(Stored items)

(* ===== verification/ThreadOutage.v ===== *)
(** * Threads and power losses

    With [sync_per_write], every step of every thread keeps the engine [dry]: a
    power loss between two steps takes no byte that is there. *)

From S2P Require Import Prelude Outcome External Fs Crash MemTable Wal WalWriter WalReader.
From S2P Require Import StdVec SstRecord SstIndex Bloom Builder Reader Merge Manifest.
From S2P Require Import Names KvSpec Engine Steady EngineSpec EngineGet EnginePut EngineFlush EngineCommit.
From S2P Require Import EngineCompact EngineOpen EngineRecover EngineRefine EngineDisk.
From S2P Require Import CrashWrite CrashStore Outage.
From S2P Require Import Threads ThreadHeap ThreadInv ThreadDisk ThreadStep ThreadSafe ThreadCrash.

Section outage.
Context {C : Crc32} {SM : SkipMap Entry} {FB : FastBloom} {AL : Allocator}.

Abbreviation Sys := (Fs * LsmEngineInner)%type.

(** ** Steps *)

Lemma dry_act {A} l (m : M Sys A) k stop s : maintains dry m -> dry s -> dry (act l m k stop s).2.
Proof.
  intros Hm Hs. specialize (Hm s Hs). unfold act. destruct (m s) as [[] s1]; try done.
  destruct l; [by apply dry_poison|done].
Qed.

Lemma dry_log_and_apply k v d : maintains dry (with_lock WalLock "wal lock poisoned" (log_and_apply k v d)).
Proof. apply dry_with_lock, dry_log. dry_tac. Qed.

Lemma dry_next g p s : dry s -> dry (next g p s).2.
Proof.
  intros Hs. destruct p; cbn [next write_step flush_step worker_step compact_step get_step]; try done;
    repeat case_match; try done; apply dry_act; try exact Hs.
  all: first [apply dry_log_and_apply|unfold is_full, draw_log, notify, build_pending, join_table, commit_flush,
    compact_needed, read_run, build_merged, commit_compact, take_snapshot, reader_for; dry_tac].
Qed.

Lemma dry_step c c' : roomy_step c c' -> dry (sys c) -> dry (sys c').
Proof.
  intros [_ [x Hx]] Hs. destruct x as [i r|i]; cbn in Hx.
  - destruct (pool c !! i) as [t|]; [|done]. cbn in Hx. destruct (start r) as [p|]; [|done]. cbn in Hx.
    destruct (negb _ && _); [|done]. by injection Hx as <-.
  - destruct (pool c !! i) as [t|]; [|done]. cbn in Hx. destruct (busy (ctl t) && free (ctl t) c); [|done].
    injection Hx as <-. pose proof (dry_next (gap_at c) (ctl t) (sys c) Hs) as Hn. unfold advance.
    by destruct (next (gap_at c) (ctl t) (sys c)).
Qed.

Lemma dry_steps c c' : rtc roomy_step c c' -> dry (sys c) -> dry (sys c').
Proof. induction 1 as [|c1 c2 c3 H12 _ IH]; [done|]. intros Hs. by eapply IH, dry_step. Qed.

(** ** What is left *)

Lemma outage_survives K m0 b0 c fs :
  inv K m0 b0 c -> dry (sys c) -> roomy c = true -> files_fit (sys c).1 -> outage (sys c).1 fs ->
  reopens (replay m0 (history c)) fs.
Proof.
  intros [(T & a & Hsh & Hdisk & Hth) HL HF] (Hs & Ho & Hu) (Hroom & Hsm & _)%roomy_ok Hfit Hout.
  destruct (stands_for _ _ _ _ _ _ _ _ _ Hsh Hdisk) as (d & Hd).
  pose proof (sh_mid _ _ _ _ _ _ _ _ _ Hsh) as S1. destruct (sys c) as [fs0 e]. cbn [fst snd] in *.
  assert (survives m0 (history c) fs) as Hsv; [|exact Hsv].
  eapply (survives_fresh K) with (n := next_seq e); [exact Hd|done|done|done|apply Hsh|..].
  - pose proof (md_next _ _ _ _ _ S1). lia.
  - eapply within_mono; [|apply outage_within; [done|apply S1|done]]. done.
Qed.
End outage.
(* ===== verification/EngineTheorems.v ===== *)
(** * The engine's guarantees

    What the engine promises to its callers, each with an instance on a small
    concrete engine, and two schedules of I/O errors after which a reopened
    engine returns a value that had been overwritten. *)

From S2P Require Import Prelude Outcome External Fs MemTable Wal WalWriter WalReader.
From S2P Require Import StdVec SstRecord SstIndex Bloom Builder Reader Merge Manifest.
From S2P Require Import Names KvSpec Engine EngineSpec EngineGet EnginePut EngineFlush EngineCommit.
From S2P Require Import EngineCompact EngineOpen EngineRecover EngineRefine EngineLive.

(** ** Deciding the resource conditions *)

Section decide.
Context {C : Crc32} {SM : SkipMap Entry} {FB : FastBloom} {AL : Allocator}.

#[export] Instance files_fit_dec fs : Decision (files_fit fs).
Proof.
  refine (cast_if (decide (map_Forall (fun _ i => len (data_of fs i) <= isize_max) (dirents fs)))).
  - intros n d Hn. unfold file_of in Hn. destruct (dirents fs !! n) as [i|] eqn:E; [|discriminate].
    cbn in Hn. injection Hn as <-. exact (m n i E).
  - intros H. apply n. intros x i Hx. apply (H x). unfold file_of. by rewrite Hx.
Defined.

#[export] Instance small_dec t : Decision (small t).
Proof. unfold small. apply _. Defined.

Definition small_at (e : LsmEngineInner) (i : nat) : bool :=
  match mems e !! i with Some t => bool_decide (small t) | None => true end.

Lemma small_at_spec e i : small_at e i = true <-> forall t, mems e !! i = Some t -> small t.
Proof.
  unfold small_at. destruct (mems e !! i) as [t|]; [|naive_solver].
  rewrite bool_decide_eq_true. naive_solver.
Qed.

#[export] Instance small_mems_dec e : Decision (small_mems e).
Proof.
  refine (cast_if (decide (Forall (fun i => small_at e i = true)
    ((match active (state e) with Some a => [a] | None => [] end) ++ (mem <$> immutables (state e)))))).
  - intros i t Hi. rewrite Forall_forall in f. by apply small_at_spec, f.
  - intros H. apply n, Forall_forall. intros i Hi. apply small_at_spec. intros t. by apply H.
Defined.
(* ===== verification/TestKit.v ===== *)
(** * The vocabulary of the unit tests

    A unit test of the crate is a computation over the model: an assertion that
    fails and an [unwrap] or [expect] of the other case are panics, and a test
    passes when it ends with [Ok]. *)

From S2P Require Import Prelude Outcome Manifest Names.

Section kit.
Context {S : Type}.

(** [.unwrap()] and [.expect(..)] *)
Definition unwrap {A} (m : M S A) : M S A :=
  r ← try_ m; match r with inl _ => panic | inr a => mret a end.

(** [.expect_err(..)] *)
Definition expect_err {A} (m : M S A) : M S LsmError :=
  r ← try_ m; match r with inl e => mret e | inr _ => panic end.

(** [.expect(..)] of an option *)
Definition some {A} (o : option A) : M S A := match o with Some a => mret a | None => panic end.

Definition assert (b : bool) : M S unit := if b then mret tt else panic.

Definition assert_eq {A} `{EqDecision A} (a b : A) : M S unit := assert (bool_decide (a = b)).

Definition assert_ne {A} `{EqDecision A} (a b : A) : M S unit := assert (bool_decide (a <> b)).
End kit.

(** [matches!(err, LsmError::..)] *)
Definition is_io (e : LsmError) : bool := match e with Io _ => true | _ => false end.
Definition is_corruption (e : LsmError) : bool := match e with Corruption _ => true | _ => false end.
Definition is_invalid_op (e : LsmError) : bool := match e with InvalidOp _ => true | _ => false end.
Definition is_key_too_large (max : Z) (e : LsmError) : bool :=
  match e with KeyTooLarge _ m => m =? max | _ => false end.

(** [{i:0w}] after a prefix. *)
Definition fmt (prefix : string) (w : nat) (i : nat) : string :=
  prefix +:+ to_string (replicate (w - length (decimal (Z.of_nat i))) (digit 0) ++ decimal (Z.of_nat i)).

(** [vec![b; n]] *)
Definition filled (b : byte) (n : nat) : bytes := replicate n b.

(** [buf[a..b]] is overwritten. *)
Definition splice (buf : bytes) (a : Z) (d : bytes) : bytes :=
  take (Z.to_nat a) buf ++ d ++ drop (Z.to_nat a + length d) buf.

(** [buf[i] ^= 0xFF] *)
Definition flip (buf : bytes) (i : Z) : bytes :=
  match buf !! Z.to_nat i with
  | Some x => splice buf i [z2b (Z.lxor (b2z x) 0xFF)]
  | None => buf
  end.

Definition passes {S} (s : S) (t : M S unit) : bool := match t s with (Ok _, _) => true | _ => false end.

(** ** Tests too large to evaluate

    They are proved from the theorems about the operations they call. *)

Section large.
Context {S : Type}.

Lemma unwrap_ok {A} (m : M S A) s a s' : m s = (Ok a, s') -> unwrap m s = (Ok a, s').
Proof. intros H. unfold unwrap, try_, mbind, M_bind. by rewrite H. Qed.

Lemma assert_ok (b : bool) (s : S) : b = true -> assert b s = (Ok tt, s).
Proof. by intros ->. Qed.

Lemma assert_eq_ok {A} `{EqDecision A} (a b : A) (s : S) : a = b -> assert_eq a b s = (Ok tt, s).
Proof. intros ->. by apply assert_ok, bool_decide_true. Qed.

Lemma passes_step {A} (m : M S A) f s a s' :
  m s = (Ok a, s') -> passes s' (f a) = true -> passes s (m ≫= f) = true.
Proof. intros H. unfold passes. by rewrite (M_bind_ok _ _ _ _ _ H). Qed.

Lemma passes_run (m : M S unit) s s' : m s = (Ok tt, s') -> passes s m = true.
Proof. intros H. unfold passes. by rewrite H. Qed.

(** A loop of checks that change nothing. *)
Lemma checks_ok {A} (f : A -> M S unit) l (s : S) :
  (forall x, x ∈ l -> f x s = (Ok tt, s)) -> for_each l f s = (Ok tt, s).
Proof.
  induction l as [|x l IH]; intros Hf; [done|]. cbn [for_each].
  rewrite (M_bind_ok _ _ _ _ _ (Hf x (list_elem_of_here _ _))). apply IH. intros y Hy. by apply Hf, list_elem_of_further.
Qed.
End large.

(** Keys in ascending order, from the comparison of neighbours. *)
Fixpoint ascending (ks : list bytes) : bool :=
  match ks with
  | k :: (k' :: _) as ks => key_ltb k k' && ascending ks
  | _ => true
  end.

Lemma ascending_sorted ks : ascending ks = true -> StronglySorted key_lt ks.
Proof.
  intros H. apply Sorted_StronglySorted; [intros x y z; apply key_lt_trans|].
  induction ks as [|k ks IH]; [constructor|]. destruct ks as [|k' ks]; [by repeat constructor|].
  cbn [ascending] in H. apply andb_true_iff in H as [H1%key_ltb_lt H2]. constructor; [by apply IH|by constructor].
Qed.

Lemma ascending_sorted_by {A} (f : A -> bytes) l :
  ascending (f <$> l) = true -> StronglySorted (fun x y => key_lt (f x) (f y)) l.
Proof.
  intros H%ascending_sorted. induction l as [|x l IH]; [constructor|]. cbn in H.
  apply StronglySorted_inv in H as [H1 H2]. constructor; [by apply IH|]. by rewrite Forall_fmap in H2.
Qed.

(** ** Numbered keys *)

Lemma as_bytes_app s1 s2 : as_bytes (s1 +:+ s2) = as_bytes s1 ++ as_bytes s2.
Proof.
  induction s1 as [|c s1 IH]; [done|].
  change (Ascii.byte_of_ascii c :: as_bytes (s1 +:+ s2) = Ascii.byte_of_ascii c :: as_bytes s1 ++ as_bytes s2). by rewrite IH.
Qed.

Lemma length_dec fuel n acc : (length (dec fuel n acc) <= fuel + length acc)%nat.
Proof.
  revert n acc. induction fuel as [|fuel IH]; intros n acc; cbn [dec]; [lia|].
  case_match; cbn [length]; [lia|]. etransitivity; [apply IH|]. cbn [length]. lia.
Qed.

Lemma length_fmt p w i : (length (as_bytes (fmt p w i)) <= length (as_bytes p) + w + 20)%nat.
Proof.
  unfold fmt. rewrite as_bytes_app, as_bytes_to_string, !length_app, length_replicate.
  pose proof (length_dec 20 (Z.of_nat i) []). unfold decimal in *. cbn [length] in *. lia.
Qed.

(** Numbered keys are different. *)
Lemma digits_zeros n bs : digits_value 0 (replicate n (digit 0) ++ bs) = digits_value 0 bs.
Proof. induction n as [|n IH]; [done|]. exact IH. Qed.

Lemma fmt_inj p w i j :
  Z.of_nat i <= u64_max -> Z.of_nat j <= u64_max -> as_bytes (fmt p w i) = as_bytes (fmt p w j) -> i = j.
Proof.
  intros Hi Hj. unfold fmt. rewrite !as_bytes_app, !as_bytes_to_string. intros H%app_inv_head.
  apply (f_equal (digits_value 0)) in H. rewrite !digits_zeros, !decimal_value in H by lia. lia.
Qed.

(** Strings of as many digits compare as their values do. *)
Lemma digits_order u v a b :
  length u = length v -> Forall is_digit u -> Forall is_digit v -> digits_value a u < digits_value b v ->
  a < b \/ a = b /\ key_lt u v.
Proof.
  revert v a b. induction u as [|x u IH]; intros [|y v] a b Hlen Hu Hv Hlt; try discriminate Hlen; [by left|].
  apply Forall_cons in Hu as [Hx Hu], Hv as [Hy Hv]. injection Hlen as Hlen. unfold is_digit in Hx, Hy.
  change (digits_value (a * 10 + (b2z x - 48)) u < digits_value (b * 10 + (b2z y - 48)) v) in Hlt.
  destruct (IH v _ _ Hlen Hu Hv Hlt) as [H|[H Hk]].
  - destruct (Z.lt_trichotomy a b) as [?|[->|?]]; [by left|right; split; [done|]|lia].
    unfold key_lt. cbn [bytes_cmp]. by rewrite (proj2 (Z.compare_lt_iff _ _)) by lia.
  - right. split; [lia|]. unfold key_lt. cbn [bytes_cmp]. by rewrite (proj2 (Z.compare_eq_iff (b2z x) (b2z y))) by lia.
Qed.

Lemma key_lt_app p u v : key_lt u v -> key_lt (p ++ u) (p ++ v).
Proof. intros H. induction p as [|x p IH]; [done|]. unfold key_lt. cbn [bytes_cmp app]. by rewrite Z.compare_refl. Qed.

Lemma length_dec_le k fuel n acc :
  0 <= n < 10 ^ Z.of_nat (S k) -> (length (dec fuel n acc) <= S k + length acc)%nat.
Proof.
  revert k n acc. induction fuel as [|fuel IH]; intros k n acc Hn; cbn [dec]; [lia|].
  destruct (Z.ltb_spec n 10); cbn [length]; [lia|].
  destruct k as [|k]; [change (10 ^ Z.of_nat 1) with 10 in Hn; lia|].
  rewrite Nat2Z.inj_succ, Z.pow_succ_r in Hn by lia. etransitivity; [apply (IH k)|cbn [length]; lia].
  split; [apply Z.div_pos; lia|apply Z.div_lt_upper_bound; lia].
Qed.

(** Keys of the same width ascend with their numbers. *)
Lemma fmt_ascends p w i j :
  (i < j)%nat -> Z.of_nat j < 10 ^ Z.of_nat (S w) -> Z.of_nat j <= u64_max ->
  key_lt (as_bytes (fmt p (S w) i)) (as_bytes (fmt p (S w) j)).
Proof.
  intros Hij Hj Hu. unfold fmt. rewrite !as_bytes_app, !as_bytes_to_string. apply key_lt_app.
  assert (forall n, 0 <= Z.of_nat n < 10 ^ Z.of_nat (S w) -> let bs := decimal (Z.of_nat n) in
    length (replicate (S w - length bs) (digit 0) ++ bs) = S w /\ Forall is_digit (replicate (S w - length bs) (digit 0) ++ bs)) as H.
  { intros n Hn bs. pose proof (length_dec_le w 20 (Z.of_nat n) [] Hn) as Hl. change (dec 20 _ []) with bs in Hl.
    rewrite length_app, length_replicate. cbn [length] in Hl. split; [lia|]. apply Forall_app.
    split; [|apply dec_digits; [lia|done]]. apply Forall_replicate. unfold is_digit. rewrite b2z_digit; lia. }
  destruct (H i ltac:(lia)) as [Li Di], (H j ltac:(lia)) as [Lj Dj].
  destruct (digits_order _ _ 0 0 (eq_trans Li (eq_sym Lj)) Di Dj) as [?|[_ Hk]]; [|lia|exact Hk].
  rewrite !digits_zeros, !decimal_value by lia. lia.
Qed.

Lemma sorted_seq {A} (R : A -> A -> Prop) (f : nat -> A) a n :
  (forall i j, (i < j < a + n)%nat -> R (f i) (f j)) -> StronglySorted R (f <$> List.seq a n).
Proof.
  revert a. induction n as [|n IH]; intros a H; [constructor|]. cbn [List.seq]. rewrite fmap_cons. constructor.
  - apply IH. intros i j Hij. apply H. lia.
  - apply Forall_fmap, Forall_forall. intros j Hj%list_elem_of_In%in_seq. apply H. lia.
Qed.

§ TASK DETAILS
Restate word for word only the lines above from the line containing "split; [|apply dec_digits;" to the line containing "-> Prop) (f", both of them included.

§ ANSWER TO THE PROBLEM
    split; [|apply dec_digits; [lia|done]]. apply Forall_replicate. unfold is_digit. rewrite b2z_digit; lia. }
  destruct (H i ltac:(lia)) as [Li Di], (H j ltac:(lia)) as [Lj Dj].
  destruct (digits_order _ _ 0 0 (eq_trans Li (eq_sym Lj)) Di Dj) as [?|[_ Hk]]; [|lia|exact Hk].
  rewrite !digits_zeros, !decimal_value by lia. lia.
Qed.

Lemma sorted_seq {A} (R : A -> A -> Prop) (f : nat -> A) a n :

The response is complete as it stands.